**Records for the exercise**:
########################################

(** The rows of [high_confidence_matches]: the pairs with
    [t1.patient_id < t2.patient_id] that the model answers ['true'] for. *)
Definition same_person (model : string) (p : SourceRecord * SourceRecord)
  : bool :=
  bool_decide (ai_query model (same_person_prompt p.1 p.2) = Some "true").

Definition high_confidence_matches (model : string)
    (table : list SourceRecord) : list (SourceRecord * SourceRecord) :=
  filter (λ p, same_person model p) (cross_join_lt table).

Definition source_ids_of (p : SourceRecord * SourceRecord) : option string :=
  CONCAT [Some (pretty (patient_id p.1)); Some ",";
          Some (pretty (patient_id p.2))].

(** The row the INSERT writes for one pair; the columns it does not list
    are NULL, the identity column takes [identity]. *)
Definition golden_insert_row (model : string) (now : Q) (identity : Z)
    (p : SourceRecord * SourceRecord) : GoldenRow :=
  let golden_result :=
    ai_query_json model (golden_prompt p.1 p.2) GoldenRecordFormat in
  list_to_map
    ([("golden_record_id", VInt identity);
      ("patient_id_cluster", text_cell (source_ids_of p))] ++
     ((λ f, (f, text_cell (get_json_object golden_result ("$." +:+ f))))
        <$> golden_fields) ++
     [("confidence_score",
       from_option VDouble VNull
         (cast_double (get_json_object golden_result "$.confidence")));
      ("source_patient_ids", text_cell (source_ids_of p));
      ("steward_status", VText "pending");
      ("steward_comments", VNull);
      ("approved_by", VNull);
      ("approved_at", VNull);
      ("created_at", VTimestamp now);
      ("updated_at", VTimestamp now)]).

Definition insert_golden_records (model : string) (now : Q) (db : Database)
  : outcome (DataFrame * Database) :=
  let new_rows :=
    imap (λ i p, golden_insert_row model now (next_identity db + Z.of_nat i) p)
         (high_confidence_matches model (patients db)) in
  Returned (EmptyFrame,
            {| patients := patients db;
               golden_records := golden_records db ++ new_rows;
               next_identity := next_identity db + Z.of_nat (length new_rows) |}).

(** [generate_golden_records]: [True] unless the query function raises,
    which it does not. *)
Definition generate_golden_records (conn : Connection) (now : Q)
    (user_token : option string) (s : Session) (db : Database)
  : bool * QueryRun :=
  (true, sql_query conn (insert_golden_records (get_ai_model_name s) now)
           user_token db).
End golden.

(** ** The UPDATE statements, as text *)

(** The stewardship functions splice their arguments into the statement's
    text; what the warehouse does is decided by reading that text back. *)

Inductive Token :=
| TWord (w : string)
| TString (s : string)
| TSym (c : ascii).

Inductive LexMode :=
| Idle
| InWord (w : string)
| InString (acc : string)
| Escaped (acc : string)
| QuoteSeen (acc : string).

Definition quote_char : ascii := "'"%char.
Definition backslash_char : ascii := ascii_of_nat 92.

Definition is_space (c : ascii) : bool :=
  bool_decide (N_of_ascii c = 32 ∨ N_of_ascii c = 9 ∨ N_of_ascii c = 10
               ∨ N_of_ascii c = 13)%N.

Definition is_digit (c : ascii) : bool :=
  ((48 <=? N_of_ascii c) && (N_of_ascii c <=? 57))%N.

(** Letters, digits, underscore and the dot of qualified names. *)
Definition is_word_char (c : ascii) : bool :=
  (is_digit c
   || ((65 <=? N_of_ascii c) && (N_of_ascii c <=? 90))
   || ((97 <=? N_of_ascii c) && (N_of_ascii c <=? 122))
   || (N_of_ascii c =? 95) || (N_of_ascii c =? 46))%N.

Definition snoc (s : string) (c : ascii) : string := s +:+ String c "".

Definition lex_idle (toks : list Token) (c : ascii) : LexMode * list Token :=
  if bool_decide (c = quote_char) then (InString "", toks)
  else if is_space c then (Idle, toks)
  else if is_word_char c then (InWord (String c ""), toks)
  else (Idle, TSym c :: toks).

(** One character of the statement.  Inside a literal a doubled quote is a
    quote and a backslash takes the next character with it; the tokens are
    collected in reverse. *)
Definition lex_step (st : LexMode * list Token) (c : ascii)
  : LexMode * list Token :=
  let '(mode, toks) := st in
  match mode with
  | Idle => lex_idle toks c
  | InWord w =>
      if is_word_char c then (InWord (snoc w c), toks)
      else lex_idle (TWord w :: toks) c
  | InString acc =>
      if bool_decide (c = quote_char) then (QuoteSeen acc, toks)
      else if bool_decide (c = backslash_char) then (Escaped acc, toks)
      else (InString (snoc acc c), toks)
  | Escaped acc => (InString (snoc acc c), toks)
  | QuoteSeen acc =>
      if bool_decide (c = quote_char) then (InString (snoc acc c), toks)
      else lex_idle (TString acc :: toks) c
  end.

Fixpoint lex_run (text : string) (st : LexMode * list Token)
  : LexMode * list Token :=
  match text with
  | EmptyString => st
  | String c rest => lex_run rest (lex_step st c)
  end.

(** The tokens of a statement, or [None] for an unterminated literal. *)
Definition tokenize (text : string) : option (list Token) :=
  match lex_run text (Idle, []) with
  | (Idle, toks) => Some (reverse toks)
  | (InWord w, toks) => Some (reverse (TWord w :: toks))
  | (QuoteSeen acc, toks) => Some (reverse (TString acc :: toks))
  | (InString _, _) | (Escaped _, _) => None
  end.

Inductive SqlExpr :=
| ELiteral (s : string)
| ECurrentTimestamp
| ENull.

Record UpdateStatement := {
  target : string;
  assignments : list (string * SqlExpr);
  where_id : Z
}.

(** An unsigned integer literal. *)
Fixpoint parse_digits (acc : Z) (text : string) : option Z :=
  match text with
  | EmptyString => Some acc
  | String c rest =>
      if is_digit c
      then parse_digits (acc * 10 + (Z.of_N (N_of_ascii c) - 48)) rest
      else None
  end.

Definition parse_integer (text : string) : option Z :=
  match text with
  | EmptyString => None
  | _ => parse_digits 0 text
  end.

(** The parser of
    [UPDATE t SET c = v, ... WHERE golden_record_id = n], one token at a
    time; [done] holds the assignments read so far, the last one first. *)
Inductive ParseState :=
| ExpectUpdate
| ExpectTable
| ExpectSet (table : string)
| ExpectColumn (table : string) (done : list (string * SqlExpr))
| ExpectEquals (table : string) (done : list (string * SqlExpr)) (col : string)
| ExpectValue (table : string) (done : list (string * SqlExpr)) (col : string)
| ExpectOpen (table : string) (done : list (string * SqlExpr)) (col : string)
| ExpectClose (table : string) (done : list (string * SqlExpr)) (col : string)
| ExpectCommaOrWhere (table : string) (done : list (string * SqlExpr))
| ExpectWhereColumn (table : string) (done : list (string * SqlExpr))
| ExpectWhereEquals (table : string) (done : list (string * SqlExpr))
| ExpectWhereValue (table : string) (done : list (string * SqlExpr))
| Complete (stmt : UpdateStatement)
| SyntaxError.

Definition is_word (w : string) (tok : Token) : bool :=
  match tok with
  | TWord w' => bool_decide (w' = w)
  | _ => false
  end.

Definition is_sym (c : ascii) (tok : Token) : bool :=
  match tok with
  | TSym c' => bool_decide (c' = c)
  | _ => false
  end.

Definition parse_step (st : ParseState) (tok : Token) : ParseState :=
  match st with
  | ExpectUpdate => if is_word "UPDATE" tok then ExpectTable else SyntaxError
  | ExpectTable =>
      match tok with TWord t => ExpectSet t | _ => SyntaxError end
  | ExpectSet t => if is_word "SET" tok then ExpectColumn t [] else SyntaxError
  | ExpectColumn t done =>
      match tok with TWord c => ExpectEquals t done c | _ => SyntaxError end
  | ExpectEquals t done c =>
      if is_sym "="%char tok then ExpectValue t done c else SyntaxError
  | ExpectValue t done c =>
      match tok with
      | TString s => ExpectCommaOrWhere t ((c, ELiteral s) :: done)
      | TWord w =>
          if bool_decide (w = "NULL")
          then ExpectCommaOrWhere t ((c, ENull) :: done)
          else if bool_decide (w = "CURRENT_TIMESTAMP")
               then ExpectOpen t done c
               else SyntaxError
      | TSym _ => SyntaxError
      end
  | ExpectOpen t done c =>
      if is_sym "("%char tok then ExpectClose t done c else SyntaxError
  | ExpectClose t done c =>
      if is_sym ")"%char tok
      then ExpectCommaOrWhere t ((c, ECurrentTimestamp) :: done)
      else SyntaxError
  | ExpectCommaOrWhere t done =>
      if is_sym ","%char tok then ExpectColumn t done
      else if is_word "WHERE" tok then ExpectWhereColumn t done
      else SyntaxError
  | ExpectWhereColumn t done =>
      if is_word "golden_record_id" tok then ExpectWhereEquals t done
      else SyntaxError
  | ExpectWhereEquals t done =>
      if is_sym "="%char tok then ExpectWhereValue t done else SyntaxError
  | ExpectWhereValue t done =>
      match tok with
      | TWord w =>
          match parse_integer w with
          | Some n =>
              Complete {| target := t; assignments := reverse done;
                          where_id := n |}
          | None => SyntaxError
          end
      | _ => SyntaxError
      end
  | Complete _ => SyntaxError
  | SyntaxError => SyntaxError
  end.

Definition parse_update (text : string) : option UpdateStatement :=
  toks ← tokenize text;
  match foldl parse_step ExpectUpdate toks with
  | Complete stmt => Some stmt
  | _ => None
  end.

########################################

**Task**: In the entries above, find each line with "ParseState" and copy it.

**Expected answer**:
Inductive ParseState :=
Definition parse_step (st : ParseState) (tok : Token) : ParseState :=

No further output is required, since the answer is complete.